Cool selection!!!! Do you have pics of perrinii and superbiens? Jean


----------



## Daniel Herrera (Nov 18, 2013)

JeanLux said:


> Cool selection!!!! Do you have pics of perrinii and superbiens? Jean



I do not have, they have not bloomed yet, but hopefully soon.


----------



## eaborne (Nov 18, 2013)

Ok, now you need some phrags


----------



## NYEric (Nov 18, 2013)

Paphiopedilum
-chamberlainianum
-delenatii
-helenae
-micranthum (2x)
-urbanianum


What!? Too lazy to get albums of these too!? oke:  
Excellent collection, but Eron's right; only one Phrag?


----------



## Daniel Herrera (Nov 19, 2013)

NYEric said:


> Paphiopedilum
> -chamberlainianum
> -delenatii
> -helenae
> ...



Well, it is not that I am lazy.
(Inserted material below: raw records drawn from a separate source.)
(** X3 on the sample submissions: two submissions, one of them refused,
    and a counter of two. *)
Lemma submit_counter_counts_attempts_witness :
  @run env_strict sample_submissions sample_device = Some sample_after_submissions /\
  Forall records_no_submits sample_submissions /\
  submissions sample_after_submissions = 2 /\
  getCtr (m_statCounters sample_after_submissions) QueueSubmitCount = 2.
Proof.
  split; [vm_compute; reflexivity |].
  assert (Hops : Forall records_no_submits sample_submissions) by (repeat constructor).
  split; [exact Hops |].
  split; [vm_compute; reflexivity |].
  destruct (@submit_counter_counts_attempts env_strict sample_adapter sample_features 1 2
              sample_submissions sample_after_submissions) as [Hctr _];
    [vm_compute; reflexivity | exact Hops |].
  rewrite Hctr. vm_compute; reflexivity.
Defined.

(** X4 on the sample session, with an allocator reporting 4096 bytes
    allocated and 1024 used and a pipeline manager reporting 3 graphics
    pipelines and 1 compute pipeline: the snapshot reports these, one
    submission and two presents. *)
Lemma getStatCounters_snapshot_witness :
  counters_bounded sample_in_use /\
  exists result s',
    getStatCounters sample_in_use = Some (result, s') /\
    getCtr result MemoryAllocated = 4096 /\
    getCtr result MemoryUsed = 1024 /\
    getCtr result PipeCountGraphics = 3 /\
    getCtr result PipeCountCompute = 1 /\
    getCtr result QueueSubmitCount = 1 /\
    getCtr result QueuePresentCount = 2 /\
    getCurrentFrameId sample_in_use = 2.
Proof.
  assert (Hb : counters_bounded sample_in_use).
  { apply with_live_statistics_bounded.
    apply (@reachable_counters_bounded env_strict sample_adapter sample_features 1 2
             sample_session).
    vm_compute; reflexivity. }
  split; [exact Hb |].
  destruct (getStatCounters_snapshot sample_in_use Hb)
    as (result & Hrun & Hma & Hmu & Hpg & Hpc & Hrest & Hid).
  exists result. eexists. split; [exact Hrun |].
  rewrite Hma, Hmu, Hpg, Hpc, (Hrest QueueSubmitCount eq_refl), Hid,
    (Hrest QueuePresentCount eq_refl).
  repeat split; vm_compute; reflexivity.
Defined.

(** X5 on the first request for a staging buffer on the sample device. *)
Lemma pooling_calls_take_no_lock_witness :
  is_pooling_call (OpAllocStagingBuffer 64) = true /\
  @step env_accepts (OpAllocStagingBuffer 64) sample_device = Some sample_staging_fresh /\
  exists evs,
    emitted sample_device sample_staging_fresh evs /\ count_events is_lock_event evs = 0.
Proof.
  split; [reflexivity |]. split; [vm_compute; reflexivity |].
  apply (@pooling_calls_take_no_lock env_accepts (OpAllocStagingBuffer 64)
           sample_device sample_staging_fresh);
    [reflexivity | vm_compute; reflexivity].
Defined.

(** X6 on a request of 100000 bytes while the recycler holds a buffer:
    a buffer of 100000 bytes is constructed and the recycler still holds
    its buffer. *)
Lemma allocStagingBuffer_constructs_witness :
  @DefaultStagingBufferSize env_accepts < 100000 /\
  recycled StagingBuffers sample_staging_recycled = [1%positive] /\
  exists staging s',
    @allocStagingBuffer env_accepts 100000 sample_staging_recycled = Some (staging, s') /\
    staging_size_is s' staging 100000 /\
    recycled StagingBuffers s' = [1%positive].
Proof.
  split; [reflexivity |]. split; [vm_compute; reflexivity |].
  destruct (@allocStagingBuffer_constructs env_accepts 100000 sample_staging_recycled)
    as (staging & buffer & s' & Hrun & _ & _ & _ & _ & Hst & Hp); [left; reflexivity |].
  exists staging, s'. split; [exact Hrun |]. split.
  - unfold staging_size_is. rewrite Hst, lookup_insert_eq. eexists. split; reflexivity.
  - rewrite (Hp StagingBuffers). vm_compute; reflexivity.
Defined.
It is just that I cannont find them anywhere or they are too expensive. But if you have any information where can I find the helenae, micranthun or urbanianum album, then spit it out, cuz I want them! And about the phrag, I am just starting:evil:


----------



## NYEric (Nov 20, 2013)

helenae album is the only reasonable one of those three. I'll keep an eye out. Micranthum albums are around but for $150 - $200 for seedlings!!


----------



## Dido (Nov 20, 2013)

Nice collection

Oh well we all want micranthum alba and helenae alba the last one get more reachable at the moment in europe only 100€ for young plants.


----------